WORK TO COMPLETE
Work through the data below and copy out every line where "models" is found.

RECORDS SUPPLIED
* * * * * * * * *
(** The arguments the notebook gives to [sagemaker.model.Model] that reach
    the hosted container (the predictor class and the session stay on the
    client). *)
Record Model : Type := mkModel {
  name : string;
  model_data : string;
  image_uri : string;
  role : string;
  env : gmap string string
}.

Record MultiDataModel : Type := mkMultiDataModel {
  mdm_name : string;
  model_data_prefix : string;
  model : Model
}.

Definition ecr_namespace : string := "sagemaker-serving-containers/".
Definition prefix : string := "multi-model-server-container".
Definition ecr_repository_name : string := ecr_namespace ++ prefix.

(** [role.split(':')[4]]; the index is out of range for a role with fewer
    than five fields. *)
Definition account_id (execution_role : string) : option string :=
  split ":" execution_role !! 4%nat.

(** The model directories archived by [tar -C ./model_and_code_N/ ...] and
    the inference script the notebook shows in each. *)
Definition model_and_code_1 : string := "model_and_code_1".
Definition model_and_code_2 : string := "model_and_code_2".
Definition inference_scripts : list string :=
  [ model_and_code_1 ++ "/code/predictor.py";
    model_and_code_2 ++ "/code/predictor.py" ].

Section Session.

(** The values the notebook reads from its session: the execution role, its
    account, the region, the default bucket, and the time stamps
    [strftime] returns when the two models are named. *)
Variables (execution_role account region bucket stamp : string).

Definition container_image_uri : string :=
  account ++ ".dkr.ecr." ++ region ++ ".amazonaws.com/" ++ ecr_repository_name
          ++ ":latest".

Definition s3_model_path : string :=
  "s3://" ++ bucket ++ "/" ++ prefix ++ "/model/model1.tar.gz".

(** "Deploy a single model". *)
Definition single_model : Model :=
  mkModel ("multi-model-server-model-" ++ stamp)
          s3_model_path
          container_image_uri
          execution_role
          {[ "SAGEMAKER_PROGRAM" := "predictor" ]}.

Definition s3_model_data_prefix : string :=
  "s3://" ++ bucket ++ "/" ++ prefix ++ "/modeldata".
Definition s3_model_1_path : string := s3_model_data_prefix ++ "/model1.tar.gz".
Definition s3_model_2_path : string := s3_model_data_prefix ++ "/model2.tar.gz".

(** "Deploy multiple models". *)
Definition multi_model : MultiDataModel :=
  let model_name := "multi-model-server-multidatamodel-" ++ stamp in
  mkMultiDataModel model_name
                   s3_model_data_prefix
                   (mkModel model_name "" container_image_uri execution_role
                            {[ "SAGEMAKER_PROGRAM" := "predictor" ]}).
* * * * * * * * *
SOLUTION BELOW
    [strftime] returns when the two models are named. *)
(** "Deploy multiple models". *)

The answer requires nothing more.